In an episode of The New Scooby and Scrappy Doo Show titled “Wedding Bell Boos,” we learn about one of Scooby’s earliest American ancestors — a dog-dude named Yankee-Doodle-Doo.

We don’t get much of Yankee-Doodle, just a black and white illustration in a book, not surprising when you consider how he came to our shores with his master … on the Mayflower.

Now, when you see Yankee-Doodle, you probably think it’s just Scoob in a pilgrim disguise, but no …

This Doo is ill-tempered and has been dead (presumably) for hundreds of years.

But …

“Yankee Doodle” the song was penned by the British as a derisive description of disorganized American “Yankee” troops … in 1755.

The Mayflower landed at Plymouth Rock in 1620.

So, either Yankee-Doodle-Doo served as the inspiration for one of the first American memes, or he and his descendants are trying to pull one over on us.

yankee-doodle-doo

Horton-Doo

Horton-Doo shows up as their uncle of Scooby in Episode 305 of A Pup Named Scooby-Doo. There, in “The Were-Doo of Doo Manor,” Horton regales the gang with his knowledge of science and the macabre and gives them a tour of his creepy laboratory (that’s pronounced lab-OR-story in this case).

Thing is, and as the title of the episode hints, there is a werewolf running around the area at the same time.

And eyewitness reports peg the wolfie as a lookalike for Horton. Shaggy gets suspicious and makes an uncomfortable accusation.

In the end, Nasty-Doo — the werewolf — turns out to be one Professor Digmi in disguise, and the teens bury the hatchet with Horton.

But …

Again, we don’t really know where Horton came from, or if he’s really Scoob’s uncle.

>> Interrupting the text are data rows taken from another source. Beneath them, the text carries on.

(* ===== verification/CoMDTypes.v ===== *)
(** * CoMDTypes: the simulation state shared by CoMD's components (CoMDTypes.h)

    [SimFlat] is the structure every time-stepping function receives. Its
    pointers to the potential and to the halo exchange are passed as separate
    arguments where they are used; they do not change after initialisation. *)

From Stdlib Require Import ZArith String.
From stdpp Require Import base list numbers.
From S2P Require Import Prelude Float64 Parallel Decomposition LinkCells Atoms.

Record SpeciesData := mkSpecies {
  sp_name : string;
  sp_atomicNo : Z;
  sp_mass : real_t;
}.

(** The fields every potential starts with ([BasePotential]). *)
Record BasePotential := mkBase {
  cutoff : real_t;
  mass : real_t;
  lat : real_t;
  latticeType : string;
  pot_name : string;
  atomicNo : Z;
}.

Record LjPotential := mkLj {
  lj_base : BasePotential;
  sigma : real_t;
  epsilon : real_t;
}.

(** A table of [n] values: [values] points one past the start of an allocation
    of [n + 3] values, so the valid indices are [-1 .. n + 1]; [tvalues] is the
    whole allocation. *)
Record InterpolationObject := mkTable {
  tn : Z;
  tx0 : real_t;
  invDx : real_t;
  tvalues : list real_t;
}.

Record SimFlat := mkSim {
  nSteps : Z;
  printRate : Z;
  dt : real_t;
  doeam : Z;
  preserveRateLevel1 : Z;
  preserveRateLevel2 : Z;
  preserveRateLevel3 : Z;
  preserveRateLevel4 : Z;
  domain : Domain;
  boxes : LinkCell;
  atoms : Atoms;
  species : list SpeciesData;
  ePotential : real_t;
  eKinetic : real_t;
}.

Definition set_atoms (s : SimFlat) (a : Atoms) : SimFlat :=
  mkSim (nSteps s) (printRate s) (dt s) (doeam s) (preserveRateLevel1 s) (preserveRateLevel2 s)
    (preserveRateLevel3 s) (preserveRateLevel4 s) (domain s) (boxes s) a
    (species s) (ePotential s) (eKinetic s).
Definition set_boxes (s : SimFlat) (b : LinkCell) : SimFlat :=
  mkSim (nSteps s) (printRate s) (dt s) (doeam s) (preserveRateLevel1 s) (preserveRateLevel2 s)
    (preserveRateLevel3 s) (preserveRateLevel4 s) (domain s) b (atoms s)
    (species s) (ePotential s) (eKinetic s).
Definition set_cells (s : SimFlat) (ba : LinkCell * Atoms) : SimFlat :=
  set_atoms (set_boxes s ba.1) ba.2.
Definition set_energies (s : SimFlat) (ep ek : real_t) : SimFlat :=
  mkSim (nSteps s) (printRate s) (dt s) (doeam s) (preserveRateLevel1 s) (preserveRateLevel2 s)
    (preserveRateLevel3 s) (preserveRateLevel4 s) (domain s) (boxes s) (atoms s)
    (species s) ep ek.
Definition set_ePotential (s : SimFlat) (ep : real_t) : SimFlat :=
  set_energies s ep (eKinetic s).

(** The arrays of [Atoms] written one at a time. *)
Definition set_r (a : Atoms) (x : list real3) : Atoms :=
  mkAtoms (nLocal a) (nGlobal a) (gid a) (iSpecies a) x (ap a) (af a) (aU a).
Definition set_p (a : Atoms) (x : list real3) : Atoms :=
  mkAtoms (nLocal a) (nGlobal a) (gid a) (iSpecies a) (ar a) x (af a) (aU a).
Definition set_f (a : Atoms) (x : list real3) : Atoms :=
  mkAtoms (nLocal a) (nGlobal a) (gid a) (iSpecies a) (ar a) (ap a) x (aU a).
Definition set_U (a : Atoms) (x : list real_t) : Atoms :=
  mkAtoms (nLocal a) (nGlobal a) (gid a) (iSpecies a) (ar a) (ap a) (af a) x.

(** A species of unit mass, for concrete states. *)
Definition unit_species : SpeciesData := mkSpecies "Cu" 29 fone.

I mean, he could be some mongrel who waited outside the science building for some unwitting student or prof to walk in and not be diligent about closing the door behind them.

For all we know, I mean.

And then, it would have been just a short trot to the lab where he could use his canine wits to concoct some truly horrendous things.